→ To do
Reproduce, exactly and in full, only the lines below from the one containing "run t) s.2." through the one containing "intros [Hw Ho].".

· · · ·

Lemma rel_ms_rounded run t : rel_ms run t = PInf \/ exists q, rel_ms run t = fl q.
Proof.
  unfold rel_ms, _relative_seconds. rewrite fz_1000. unfold pymax, total_seconds.
  destruct (fl _) as [r| | |] eqn:E; [|by left| |by apply fl_not_nan in E];
    (destruct (fltb _ _) eqn:E1; [|right; eexists; reflexivity]); [right; by eexists|done].
Qed.

Lemma activity_not_reversed run start_name stop_name a :
  a ∈ _correlated_activity_evidence run start_name stop_name -> not_reversed (act_start_ms a) (act_end_ms a).
Proof.
  unfold _correlated_activity_evidence. rewrite elem_of_sorted_by. intros (grp & _ & Ha)%list_elem_of_omap.
  unfold activity_of in Ha. destruct (next_match _ _) as [start|]; [|done]. injection Ha as <-.
  cbn [act_start_ms act_end_ms]. destruct (next_match _ _); apply pymax_not_reversed.
Qed.

Lemma waits_not_reversed playbacks end_ms responses : forall claimed,
  Forall (fun w => not_reversed (wait_start_ms w) (wait_end_ms w)) (start_waits playbacks end_ms claimed responses).
Proof.
  induction responses as [|r rest IH]; intros claimed; cbn [start_waits]; [done|].
  constructor; [apply pymax_not_reversed|apply IH].
Qed.

Lemma gaps_not_reversed l gaps :
  Forall (fun x => not_reversed (gap_start_ms x) (gap_end_ms x)) gaps ->
  Forall (fun x => not_reversed (gap_start_ms x) (gap_end_ms x)) (fold_left gap_step l gaps).
Proof.
  revert gaps. induction l as [|[previous current] l IH]; intros gaps Hg; [done|]. cbn [fold_left]. apply IH.
  unfold gap_step. destruct (stop_reason previous) as [[]|]; try done.
  destruct (negb _); [done|]. destruct (fleb _ _) eqn:E; [done|]. apply Forall_app. split; [done|].
  constructor; [|done]. by apply not_fleb_not_reversed.
Qed.

(** The windows, and the observations of the open window. *)
Definition silence_ok (run : StoredRun) (s : list _StageSilenceWindow * list silent_observation) : Prop :=
  Forall (fun w => not_reversed (sil_start_ms w) (sil_end_ms w)) s.1
  /\ Forall (fun o => exists t, obs_start o = rel_ms run t) s.2.

Lemma finish_window_ok run stage s : silence_ok run s -> silence_ok run (finish_window stage s.1 s.2, []).
Proof.
  intros [Hw Ho]. split; [|done]. cbn [fst]. unfold finish_window.
  destruct s as [windows [|first current]]; [done|]. cbn [fst snd] in *. destruct (py_sum _) as [d|]; [|done].
  destruct (fleb _ d) eqn:E; [|done]. apply Forall_app. split; [done|]. constructor; [|done].
  cbn [sil_start_ms sil_end_ms]. apply Forall_cons in Ho as [[t ->] _].
  apply fadd_not_reversed; [apply rel_ms_rounded|]. eapply fleb_trans; [|exact E]. vm_compute. reflexivity.
Qed.

Lemma silence_step_ok run stage s b : silence_ok run s -> silence_ok run (silence_step run stage s b).
Proof.
  intros Hs. destruct s as [windows current]. unfold silence_step.
  destruct (silent_bundle run b) as [o|] eqn:E; [|by apply (finish_window_ok run stage (windows, current))].
  assert (exists t, obs_start o = rel_ms run t) as Ho.
  { unfold silent_bundle in E. do 2 (case_match; [|done]). case_match; [done|]. injection E as <-. by exists b.1. }
  destruct (breaks_window current o).
  - destruct (finish_window_ok run stage (windows, current) Hs) as [Hw _]. split; [done|]. by constructor.
  - destruct Hs as [Hw Hc]. split; [done|]. apply Forall_app. split; [done|]. by constructor.
Qed.

Lemma silences_not_reversed run windows : _stage_silence_windows run = Ok windows ->
  Forall (fun w => not_reversed (sil_start_ms w) (sil_end_ms w)) windows.
Proof.
  unfold _stage_silence_windows. intros (stages & _ & [= <-])%bind_ok_inv.
  apply fold_left_inv; [done|]. clear. intros windows stage Hw. unfold silence_stage.
  refine (proj1 (finish_window_ok run stage _ _)).
  apply fold_left_inv; [done|]. intros; by apply silence_step_ok.
Qed.

Lemma contractions_not_reversed run ds : _duration_contraction_evidence run = Ok ds ->
  Forall (fun d => not_reversed (dur_output_duration_ms d) (dur_input_duration_ms d)) ds.
Proof.
  unfold _duration_contraction_evidence. intros (stages & _ & H)%bind_ok_inv.
  apply bind_ok_inv in H as (found & Hf%mapM_res_ok & [= <-]). apply Forall_forall.
  intros d (o & Ho & Hd)%list_elem_of_omap. cbn in Hd. subst o.
  destruct (list_elem_of_lookup_1 _ _ Ho) as [i Hi]. destruct (Forall2_lookup_r _ _ _ _ _ Hf Hi) as ([n v] & _ & Hx).
  unfold contraction_of in Hx. case_match; [done|].
  apply bind_ok_inv in Hx as (a & _ & Hx). apply bind_ok_inv in Hx as (b & _ & Hx).
  apply bind_ok_inv in Hx as (c & _ & Hx). destruct a as [a|], b as [b|], c as [c|]; try done.
  destruct (fleb a b) eqn:E; [done|]. injection Hx as <-. by apply not_fleb_not_reversed.
Qed.

Lemma responses_not_reversed run :
  Forall (fun r => not_reversed (resp_start_ms r) (resp_end_ms r)) (_provider_response_evidence run).
Proof.
  rewrite provider_response_evidence_eq.
  destruct (responses_of_spans run 0 _ (response_observations_sorted run)) as [H _].
  eapply Forall_impl; [exact H|]. intros r. apply fleb_not_reversed.
Qed.

Lemma interval_le_preorder : preorder_on (fun i => ti_start_ms i <> NaN) interval_le.
Proof. unfold interval_le. solve_preorder. done. Qed.

(** No interval of a timeline ends before it starts, whatever the run
    holds (spans that end early, stop events before their start, infinite or
    undefined measurements included); and the intervals are in the order of
    their start times and identifiers unless a start is not a number. *)
Theorem intervals_never_reversed run intervals :
  _typed_timeline_intervals run = Ok intervals ->
  Forall (fun i => not_reversed (ti_start_ms i) (ti_end_ms i)) intervals
  /\ (Forall (fun i => ti_start_ms i <> NaN) intervals -> StronglySorted interval_le intervals).
Proof.
  unfold _typed_timeline_intervals. intros (origin & _ & H)%bind_ok_inv.
  apply bind_ok_inv in H as (spans & Hspans%mapM_res_ok & H). apply bind_ok_inv in H as (ds & Hds & H).
  apply bind_ok_inv in H as (dead & _ & H). apply bind_ok_inv in H as (windows & Hw & H).
  apply bind_ok_inv in H as (cs & Hc & H). injection H as <-. split.
  - rewrite sorted_by_perm, !Forall_app, !List.Forall_map. split_and!.
    + clear -Hspans. induction Hspans as [|[n span] i l spans H _ IH]; constructor; [|done]. unfold span_interval in H.
      apply bind_ok_inv in H as (a & _ & H). apply bind_ok_inv in H as (b & _ & H). injection H as <-.
      apply pymax_not_reversed.
    + apply Forall_forall. intros d Hd. destruct (discontinuity_sources _ _ _ Hds Hd) as [[_ _ _ Ho] _].
      by apply fleb_not_reversed.
    + apply responses_not_reversed.
    + apply Forall_forall. intros a. apply activity_not_reversed.
    + apply Forall_forall. intros a. apply activity_not_reversed.
    + apply waits_not_reversed.
    + by apply gaps_not_reversed.
    + by apply (silences_not_reversed run).
    + apply Forall_forall. intros i ([alias events] & _ & Hi)%list_elem_of_omap. unfold barge_in_interval in Hi.
      cbn [fst snd] in Hi. destruct (barge_in_span run events) as [[[c s] e]|] eqn:E; [|done]. injection Hi as <-.
      unfold barge_in_span in E. destruct (earliest events); [|done]. destruct (next_match _ _); [|done].
      injection E as _ <- <-. apply pymax_not_reversed.
    + apply Forall_forall. intros [n w] _. apply pymax_not_reversed.
    + by apply (contractions_not_reversed run).
  - intros Hn. apply (sorted_by_preorder (fun i => ti_start_ms i <> NaN)); [apply interval_le_preorder|].
    eapply Permutation_Forall; [apply sorted_by_perm|exact Hn].
Qed.

(** ** Series account for every observation *)

Definition series_key (s : TimelineTypedSeries) : string * option string * option string * string :=
  (ts_category s, ts_stage s, ts_direction s, ts_name s).

Lemma sorted_groups_perm {K B} (le : K * list B -> K * list B -> bool) (groups : list (K * list B)) :
  concat (map snd (sorted_by le groups)) ≡ₚ concat (dict_values groups).
Proof. unfold dict_values. by rewrite sorted_by_perm. Qed.

Lemma enumerate_snd {A} i (l : list A) : map snd (enumerate_from i l) = l.
Proof. revert i. induction l as [|x l IH]; intros i; [done|]. cbn [enumerate_from map]. by rewrite IH. Qed.

Lemma metric_series_points run i groups :
  concat (map ts_points (map (metric_series run) (enumerate_from i groups)))
  ≡ₚ map (metric_point run) (concat (map snd groups)).
Proof.
  revert i. induction groups as [|[[[c s] n] l] groups IH]; intros i; [done|].
  cbn [enumerate_from map concat]. rewrite IH, map_app. f_equiv. cbn [metric_series ts_points snd].
  by rewrite sorted_by_perm.
Qed.

Lemma rtp_series_points i groups :
  concat (map ts_points (map rtp_series (enumerate_from i groups))) ≡ₚ map snd (concat (map snd groups)).
Proof.
  revert i. induction groups as [|[[d n] l] groups IH]; intros i; [done|].
  cbn [enumerate_from map concat]. rewrite IH, map_app. f_equiv. cbn [rtp_series ts_points snd].
  by rewrite sorted_by_perm.
Qed.

Lemma metric_series_keys run i groups :
  map series_key (map (metric_series run) (enumerate_from i groups))
  = map (fun k : string * option string * string => (k.1.1, k.1.2, None, k.2)) (map fst groups).
Proof.
  revert i. induction groups as [|[[[c s] n] l] groups IH]; intros i; [done|]. cbn [enumerate_from map]. by rewrite IH.
Qed.

Lemma rtp_series_keys i groups :
  map series_key (map rtp_series (enumerate_from i groups))
  = map (fun k : option string * string => ("transport", None, k.1, k.2)) (map fst groups).
Proof.
  revert i. induction groups as [|[[d n] l] groups IH]; intros i; [done|]. cbn [enumerate_from map]. by rewrite IH.
Qed.

Lemma metric_category_not_transport m : _metric_timeline_category m <> "transport".
Proof. unfold _metric_timeline_category. by repeat case_match. Qed.

(** The series of a timeline account for every observation: their points
    are exactly the metrics and the present values of the RTP stats, each once
    at its time; no two series have the same category, stage, direction and
    name; and, the times never being undefined, each is in the order of time. *)
Theorem series_account_for_observations run :
  let series := _typed_timeline_series run in
  concat (map ts_points series)
    ≡ₚ map (metric_point run) (metrics run) ++ map snd (concat (map (stat_values run) (rtp_stats run)))
  /\ NoDup (map series_key series)
  /\ Forall (fun s => StronglySorted point_le (ts_points s)) series.
Proof.
  cbv zeta. unfold _typed_timeline_series. split_and!.
  - rewrite map_app, concat_app, metric_series_points, rtp_series_points, !sorted_groups_perm, !group_by_perm. done.
  - rewrite map_app, metric_series_keys, rtp_series_keys. apply NoDup_app. split_and!.
    + apply NoDup_fmap_2; [by intros [[] ] [[] ] [=]; subst|]. rewrite sorted_by_perm. apply group_by_NoDup.
    + intros k ([[c s] n] & -> & Hk)%list_elem_of_fmap ([d n'] & E & _)%list_elem_of_fmap.
      injection E as -> _ _ _. apply list_elem_of_fmap in Hk as ([k l] & Ek & Hg). cbn [fst] in Ek. subst k.
      rewrite elem_of_sorted_by in Hg.
      pose proof (group_by_nonempty _ _ _ _ Hg) as Hne. destruct l as [|m l]; [done|].
      destruct (group_by_member _ _ _ _ m Hg ltac:(left)) as [_ Em]. injection Em as Em _ _.
      by apply metric_category_not_transport in Em.
    + apply NoDup_fmap_2; [by intros [] [] [=]; subst|]. rewrite sorted_by_perm. apply group_by_NoDup.
  - assert (forall l, Forall (fun p => exists t, pt_t_rel_ms p = rel_ms run t) l ->
      StronglySorted point_le (sorted_by point_le l)) as Hs.
    { intros l Hl. apply (sorted_by_preorder (fun p => exists t, pt_t_rel_ms p = rel_ms run t)); [|done].
      apply float_preorder. intros p [t ->]. apply rel_ms_not_nan. }
    apply Forall_app. split; apply List.Forall_map, Forall_forall.
    + intros [i [[[c s] n] l]] _. cbn. apply Hs, List.Forall_map, Forall_forall. intros m _. by exists (metric_ts m).
    + intros [i [[d n] l]] Hx. cbn. apply Hs, List.Forall_map, Forall_forall. intros [k p] Hp.
      apply elem_of_enumerate in Hx. rewrite elem_of_sorted_by in Hx.
      destruct (group_by_member _ _ _ _ _ Hx Hp) as [Hin _]. apply list_elem_of_In, in_concat in Hin as (l' & Hl' & Hin).
      apply list_elem_of_In, list_elem_of_fmap in Hl' as (stat & -> & _). apply list_elem_of_In in Hin.
      unfold stat_values in Hin. apply list_elem_of_omap in Hin as ([name v] & _ & Hv). cbn in Hv.
      destruct v; [|done]. injection Hv as <- <-. by eexists.
Qed.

· · · ·

→ Written answer
  /\ Forall (fun o => exists t, obs_start o = rel_ms run t) s.2.

Lemma finish_window_ok run stage s : silence_ok run s -> silence_ok run (finish_window stage s.1 s.2, []).
Proof.
  intros [Hw Ho]. split; [|done]. cbn [fst]. unfold finish_window.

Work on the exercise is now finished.